Data START

Lemma AsyncReadDir_next rd es rest w : holds AsyncReadDir_view ((rd, es) :: rest) w →
  ∃ rd' w', run tree_os (AsyncReadDir_next_entry rd) w =
    (match es with e :: _ => Some (got e) | [] => None end, rd', w') ∧ holds AsyncReadDir_view ((rd', tail es) :: rest) w'.
Proof.
  intros Hh. pose proof Hh as [_ Hf]. apply Forall_cons_iff in Hf as [(l & e1 & e2 & Hv & He & Hl & Hlk) _].
  cbn [fst snd] in *. destruct rd as [[[l' |] [buffer |]] | l']; cbn in Hv; try done.
  - injection Hv as -> ->. destruct e1 as [| e e1].
    + cbn [app] in He. subst e2. pose proof (run_read_ahead 128 l es [] w Hlk) as Hr. cbn [app] in Hr.
      eexists (AsyncReadDir.Cap (mk_AsyncCapReadDir (Some l) (Some (tail (map got (take 128 es)))))), _. split.
      * cbn [AsyncReadDir_next_entry AsyncCapReadDir_next_entry acrd_buffer acrd_read_dir map].
        rewrite run_fs_bind, run_fs_bind. cbn [run call tree_os]. rewrite run_fs_bind, Hr. by destruct es.
      * apply (holds_replace _ _ es _ (tail es) rest w _ (Z.to_nat l) Hh); [done | done | |].
        -- intros j Hj. by rewrite list_lookup_insert_ne.
        -- exists l, (tail (take 128 es)), (drop 128 es). split; [cbn; do 3 f_equal; by destruct es |].
           split; [destruct es as [| e es]; [done |]; cbn [tail take drop]; by rewrite take_drop |].
           split; [done |]. apply list_lookup_insert_eq. by apply lookup_lt_Some in Hlk.
    + cbn [app] in He. subst es. eexists (AsyncReadDir.Cap (mk_AsyncCapReadDir (Some l) (Some (map got e1)))), w.
      split; [done |]. apply (holds_replace _ _ (e :: e1 ++ e2) _ _ rest w _ (Z.to_nat l) Hh); try done.
      by exists l, e1, e2.
  - injection Hv as -> Hm. destruct e1; [| done]. cbn [app] in He. subst e2.
    destruct es as [| e es].
    + exists (AsyncReadDir.Tokio l), w. split; [| done].
      cbn [AsyncReadDir_next_entry]. unfold AsyncTokioReadDir_next_entry. rewrite !run_fs_bind. cbn [run call].
      by rewrite run_next_end.
    + exists (AsyncReadDir.Tokio l), (<[Z.to_nat l := dir_entry <$> es]> w). split.
      * cbn [AsyncReadDir_next_entry]. unfold AsyncTokioReadDir_next_entry. rewrite !run_fs_bind. cbn [run call].
        by rewrite (run_next _ _ _ _ Hlk).
      * apply (holds_replace _ _ (e :: es) _ _ rest w _ (Z.to_nat l) Hh); [done | done | |].
        -- intros j Hj. by rewrite list_lookup_insert_ne.
        -- exists l, [], es. repeat split; try done. apply list_lookup_insert_eq. by apply lookup_lt_Some in Hlk.
Qed.

Lemma async_read_dir_opens names es rest w : holds AsyncReadDir_view rest w → Forall name_ok names →
  node_at root names = Some (Folder es) →
  ∃ rd w', run tree_os (async_read_dir self (join_slash names)) w = (Ok rd, w') ∧
    holds AsyncReadDir_view ((rd, es) :: rest) w'.
Proof.
  intros Hh Hn Hat. unfold async_read_dir. rewrite (relative_path_fixed self rest_of_base) by done. unfold is_root.
  rewrite components_join_slash by done. destruct names as [| n names].
  - exists (AsyncReadDir.Tokio (zlen w)), (w ++ [dir_entry <$> es]). injection Hat as Hroot.
    split; [| by apply holds_open]. rewrite bool_decide_eq_true_2 by done. cbn -[decide node_at].
    rewrite decide_True by done. by rewrite Hroot.
  - exists (AsyncReadDir.Cap (mk_AsyncCapReadDir (Some (zlen w)) (Some []))), (w ++ [dir_entry <$> es]).
    split; [| by apply holds_open]. cbn -[join_slash node_at]. rewrite path_names_join, Hat by done. reflexivity.
Qed.

#[export, refine] Instance AsyncReadDir_listings : Listings AsyncReadDir_next_entry async_read_dir tree_os self root :=
  {| owns := holds AsyncReadDir_view |}.
Proof.
  - intros rd es rest w Hh. destruct (AsyncReadDir_next rd es rest w Hh) as (rd' & w' & Hr & Hh'). exists rd', w'.
    split; [| done]. rewrite Hr. by destruct es.
  - apply holds_close.
  - intros. by eapply async_read_dir_opens.
Defined.
Lemma virtual_dirs_ok targets : Forall names_path targets → ∀ seen,
  let dirs := virtual_dirs (join_slash dir) is_ignored existing seen (join_slash <$> targets) in
  NoDup (den_name <$> dirs) ∧ Forall (λ e, den_directory e = true) dirs ∧
  ∀ name, name ∈ den_name <$> dirs ↔ leads_to_mount targets name ∧ name ∉ seen.
Proof.
  induction targets as [| t targets IH]; intros Ht seen; cbn.
  { split; [constructor |]. split; [constructor |]. intros name. split; [set_solver |]. intros [(_ & _ & rest & H) _]. set_solver. }
  apply Forall_cons_iff in Ht as [[Hn Hu] Ht]. specialize (IH Ht).
  pose proof (next_component_names dir t Hdir Hn Hu) as Hnext.
  destruct (next_component (join_slash dir) (join_slash t)) as [name |] eqn:Hc; cbn.
  - destruct (proj1 (Hnext name) eq_refl) as [rest ->]. apply Forall_app in Hn as [_ Hn]. apply Forall_app in Hu as [_ Hu].
    apply Forall_cons_iff in Hn as [Hn _]. apply Forall_cons_iff in Hu as [Hu _].
    assert (∀ name', leads_to_mount ((dir ++ name :: rest) :: targets) name' ↔
      (name' = name ∧ name ∉ existing ∧ is_Some (is_ignored FileType.Dir (path_join (join_slash dir) name))) ∨ leads_to_mount targets name') as Hl.
    { intros name'. unfold leads_to_mount. split.
      - intros (He & Hi & rest' & [H | H]%elem_of_cons); [| by right; eauto]. apply app_inv_head in H. injection H as -> ->. by left.
      - intros [(-> & He & Hi) | (He & Hi & rest' & H)]; (split; [done |]); (split; [done |]).
        + exists rest. by left.
        + exists rest'. by right. }
    case_bool_decide as He; cbn.
    { destruct (IH seen) as (? & ? & H). split; [done |]. split; [done |]. intros name'. rewrite H, Hl. set_solver. }
    case_bool_decide as Hs.
    { destruct (IH seen) as (? & ? & H). split; [done |]. split; [done |]. intros name'. rewrite H, Hl. set_solver. }
    assert ((if same_path (join_slash dir) [] then name else path_join (join_slash dir) name) = path_join (join_slash dir) name) as ->.
    { unfold same_path. rewrite components_join_slash by done. case_bool_decide as Hd; [| done].
      apply (fmap_nil_inv Component.Normal) in Hd as ->. cbn. unfold path_join. cbn. by destruct (is_absolute name). }
    destruct (IH (name :: seen)) as (Hnd & Hdirs & H).
    destruct (is_ignored FileType.Dir _) as [q |] eqn:Hi.
    + apply Hkeeps in Hi as Hq. subst q. cbn. rewrite display_name_join by done. split; [| split].
      * apply list.NoDup_cons. split; [| done]. rewrite H. set_solver.
      * by constructor.
      * intros name'. rewrite elem_of_cons, H, Hl. destruct (decide (name' = name)) as [-> |]; [| set_solver].
        split; [| by left]. intros _. split; [left; eauto | done].
    + split; [done |]. split; [done |]. intros name'. rewrite H, Hl. split; [set_solver |].
      intros [[(_ & _ & [? [=]]) | Hl'] Hns]. split; [done |]. apply not_elem_of_cons. split; [| done]. intros ->.
      destruct Hl' as (_ & [? Hi'] & _). by rewrite Hi in Hi'.
  - destruct (IH seen) as (? & ? & H). split; [done |]. split; [done |]. intros name'. rewrite H. unfold leads_to_mount.
    split; intros [(? & ? & rest & Hin) ?]; (split; [| done]); (split; [done |]); (split; [done |]); exists rest; [by right |].
    apply elem_of_cons in Hin as [Hin |]; [| done]. pose proof (proj2 (Hnext name') (ex_intro _ rest (eq_sym Hin))) as Hn'. done.
Qed.
End virtual_dirs.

Data END

- _Task objective_
All that is wanted is a faithful reproduction of the line above with "- intros rd", the line with "exists rest'. by", and every line in between.

- _Task result_
  - intros rd es rest w Hh. destruct (AsyncReadDir_next rd es rest w Hh) as (rd' & w' & Hr & Hh'). exists rd', w'.
    split; [| done]. rewrite Hr. by destruct es.
  - apply holds_close.
  - intros. by eapply async_read_dir_opens.
Defined.
Lemma virtual_dirs_ok targets : Forall names_path targets → ∀ seen,
  let dirs := virtual_dirs (join_slash dir) is_ignored existing seen (join_slash <$> targets) in
  NoDup (den_name <$> dirs) ∧ Forall (λ e, den_directory e = true) dirs ∧
  ∀ name, name ∈ den_name <$> dirs ↔ leads_to_mount targets name ∧ name ∉ seen.
Proof.
  induction targets as [| t targets IH]; intros Ht seen; cbn.
  { split; [constructor |]. split; [constructor |]. intros name. split; [set_solver |]. intros [(_ & _ & rest & H) _]. set_solver. }
  apply Forall_cons_iff in Ht as [[Hn Hu] Ht]. specialize (IH Ht).
  pose proof (next_component_names dir t Hdir Hn Hu) as Hnext.
  destruct (next_component (join_slash dir) (join_slash t)) as [name |] eqn:Hc; cbn.
  - destruct (proj1 (Hnext name) eq_refl) as [rest ->]. apply Forall_app in Hn as [_ Hn]. apply Forall_app in Hu as [_ Hu].
    apply Forall_cons_iff in Hn as [Hn _]. apply Forall_cons_iff in Hu as [Hu _].
    assert (∀ name', leads_to_mount ((dir ++ name :: rest) :: targets) name' ↔
      (name' = name ∧ name ∉ existing ∧ is_Some (is_ignored FileType.Dir (path_join (join_slash dir) name))) ∨ leads_to_mount targets name') as Hl.
    { intros name'. unfold leads_to_mount. split.
      - intros (He & Hi & rest' & [H | H]%elem_of_cons); [| by right; eauto]. apply app_inv_head in H. injection H as -> ->. by left.
      - intros [(-> & He & Hi) | (He & Hi & rest' & H)]; (split; [done |]); (split; [done |]).
        + exists rest. by left.
        + exists rest'. by right. }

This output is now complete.